Lately I am playing a little with SIMD in D, and with the work in progress module std.simd, and I have added several related bug reports to Bugzilla.
This program compiles with no errors nor warnings with ldc2 on Windows32 bit:
import core.simd;
__gshared immutable int[16]
a = [ 1, 2, 3, 4, 5, 6, 7, 8, 9, 10, 11, 12, 13, 14, 15, 16],
b = [16, 15, 14, 13, 12, 11, 10, 9, 8, 7, 6, 5, 4, 3, 2, 1];
__gshared int[16] c;
void main() {
auto va = cast(int4[])a;
auto vb = cast(int4[])b;
auto vc = cast(int4[])c;
vc[0] = va[0] + vb[0];
}
ldc2 generates this main:
__Dmain:
subl $12, %esp
movl $16, 8(%esp)
movl $4, 4(%esp)
movl $16, (%esp)
calll __d_array_cast_len
movdqa __D5test51ayG16i, %xmm0
paddd __D5test51byG16i, %xmm0
movdqa %xmm0, __D5test51cG16i
xorl %eax, %eax
addl $12, %esp
ret
It uses the instruction movdqa, that assumes a,b and c to be aligned to 16 bytes. But I think there is no guarantee they are.

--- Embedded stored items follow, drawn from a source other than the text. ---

Lemma binary_round_aux_below z s m e k j :
  0 <= m -> e <= fx (Zdigits2 m + e) -> representable k j ->
  z <= e -> z <= j -> z <= emn -> scaled_le z m e k j ->
  below k j (binary_round_aux prec emax s m e loc_Exact).
Proof.
  intros Hm He Hrep Hze Hzj Hzm Hle. destruct (decide (m = 0)) as [->|Hm0].
  { unfold binary_round_aux, shr_fexp, shr. simpl.
    assert (Hz : forall p, SpecFloat.iter_pos shr_1 p {| shr_m := 0; shr_r := false; shr_s := false |}
              = {| shr_m := 0; shr_r := false; shr_s := false |}).
    { intros p. induction p as [p IH|p IH|]; cbn [SpecFloat.iter_pos shr_1 orb]; by rewrite ?IH. }
    destruct (fx (0 + e) - e); simpl; rewrite ?Hz; simpl;
      match goal with |- context [match ?x with 0 => _ | Z.pos _ => _ | Z.neg _ => _ end] =>
        destruct x end; simpl; rewrite ?Hz; done. }
  assert (Hmp : 0 < m) by lia.
  destruct (round_step_bound z m e k j Hmp He Hrep Hze Hzj Hle) as [He1 Hle2].
  destruct (shr_fexp_spec prec emax m e loc_Exact ltac:(lia) He) as [E1 E2].
  unfold binary_round_aux.
  destruct (shr_fexp prec emax m e loc_Exact) as [r1 e1]. cbn [fst snd] in *. subst e1.
  set (e1 := fx (Zdigits2 m + e)) in *.
  set (m2 := round_nearest_even (shr_m r1) (loc_of_shr_record r1)) in *.
  pose proof Hrep as (Hk & Hkj & Hj).
  assert (Hr1 : 0 <= shr_m r1) by (rewrite E2; apply Z.div_pos; [lia|apply Z.pow_pos_nonneg; lia]).
  assert (Hm2 : 0 <= m2) by (by apply round_nearest_even_nonneg).
  assert (Hze1 : z <= e1) by lia.
  destruct (decide (m2 = 0)) as [Hm20|Hm20].
  { rewrite Hm20. unfold shr_fexp, shr. simpl.
    assert (Hz : forall p, shr_m (SpecFloat.iter_pos shr_1 p {| shr_m := 0; shr_r := false; shr_s := false |}) = 0).
    { intros p. rewrite iter_shr_div by done. by rewrite Z.div_0_l by (apply Z.pow_nonzero; lia). }
    destruct (fx (0 + e1) - e1); simpl; rewrite ?Hz; done. }
  assert (Hd2 : Zdigits2 m2 + e1 <= Zdigits2 k + j) by (apply (scaled_digits z); (done || lia)).
  unfold shr_fexp, shr. simpl shr_record_of_loc.
  set (e2 := fx (Zdigits2 m2 + e1)).
  assert (He2 : e2 <= j) by (etrans; [apply fexp_mono, Hd2|done]).
  assert (Hres : forall m3 e3, m3 * 2 ^ (e3 - e1) <= m2 -> e1 <= e3 -> e3 <= Z.max e1 e2 ->
    below k j (match m3 with 0 => S754_zero s
      | Z.pos m0 => if e3 <=? emax - prec then S754_finite s m0 e3 else S754_infinity s
      | Z.neg _ => S754_nan end) \/ m3 < 0).
  { intros [|m3|m3] e3 Hm3 H13 H32; [by left| |right; lia]. left.
    rewrite (proj2 (Z.leb_le _ _)) by lia. cbn [below].
    assert (He1n : emn <= e1) by (unfold e1, fexp; lia).
    apply (scaled_le_rebase (Z.min emn j) z); [lia|lia|lia|].
    eapply scaled_le_trans; [|exact Hle2]. unfold scaled_le.
    replace (e3 - z) with (e3 - e1 + (e1 - z)) by lia. rewrite Z.pow_add_r, Z.mul_assoc by lia.
    apply Z.mul_le_mono_nonneg_r; [apply Z.pow_nonneg; lia|done]. }
  destruct (e2 - e1) as [|n|n] eqn:En; cbn [fst snd shr_m].
  - destruct (Hres m2 e1) as [H|H]; [rewrite Z.sub_diag; lia|lia|lia|exact H|lia].
  - rewrite iter_shr_div by done. cbn [shr_m].
    destruct (Hres (m2 / 2 ^ Z.pos n) (e1 + Z.pos n)) as [H|H]; [|lia|lia|exact H|].
    + replace (e1 + Z.pos n - e1) with (Z.pos n) by lia.
      rewrite Z.mul_comm. apply Z.mul_div_le. apply Z.pow_pos_nonneg; lia.
    + exfalso. pose proof (Z.div_pos m2 (2 ^ Z.pos n) Hm2 ltac:(apply Z.pow_pos_nonneg; lia)). lia.
  - destruct (Hres m2 e1) as [H|H]; [rewrite Z.sub_diag; lia|lia|lia|exact H|lia].
Qed.

Lemma below_neg k j f : below k j (SFopp f) <-> below k j f.
Proof. by destruct f. Qed.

This is the LL code generated using the -output-ll switch of ldc2 (it's a kind of nearly universal bytecode for llvm):
@_D5test51ayG16i = global [16 x i32] [i32 1, i32 2, i32 3, i32 4, i32 5, i32 6, i32 7, i32 8, i32 9, i32 10, i32 11, i32 12, i32 13, i32 14, i32 15, i32 16]
@_D5test51byG16i = global [16 x i32] [i32 16, i32 15, i32 14, i32 13, i32 12, i32 11, i32 10, i32 9, i32 8, i32 7, i32 6, i32 5, i32 4, i32 3, i32 2, i32 1]
@_D5test51cG16i = global [16 x i32] zeroinitializer
If I add a "align(16)" annotation to a, b, c it adds the align 16 annotation in the LL code too:
@_D5test51ayG16i = global [16 x i32] [i32 1, i32 2, i32 3, i32 4, i32 5, i32 6, i32 7, i32 8, i32 9, i32 10, i32 11, i32 12, i32 13, i32 14, i32 15, i32 16], align 16
@_D5test51byG16i = global [16 x i32] [i32 16, i32 15, i32 14, i32 13, i32 12, i32 11, i32 10, i32 9, i32 8, i32 7, i32 6, i32 5, i32 4, i32 3, i32 2, i32 1], align 16
@_D5test51cG16i = global [16 x i32] zeroinitializer, align 16
Instead of array casts if I cast the pointers the result is similar, but there is no call to __d_array_cast_len (this is a raw cast, so I don't expect much help from the type system here...):
auto va = cast(int4*)a.ptr;
auto vb = cast(int4*)b.ptr;
auto vc = cast(int4*)c.ptr;
I'd like to receive an alignment warning in those cast(int4[]), or the compiler should not use movdqa in such case.
This means that maybe __d_array_cast_len should keep and transmit the alignment of its input pointer to the pointer in the output array. And maybe this means the D front-end should keep an alignment information for each pointer (or for pointers that will be used in situations where the alignment is important), integrating it in its type system (and perhaps perform alignment inference like the purity inference done for function templates).
The alignment of pointers is important for the CPU, so maybe the type system of a system language should keep track of them, and enforce the correctness of the alignments. Maybe this could be done with no further annotation burden for the programmer. A potential problem is how to mix this alignment inference with the needs of separate compilation. I think the align() annotations suffice for that.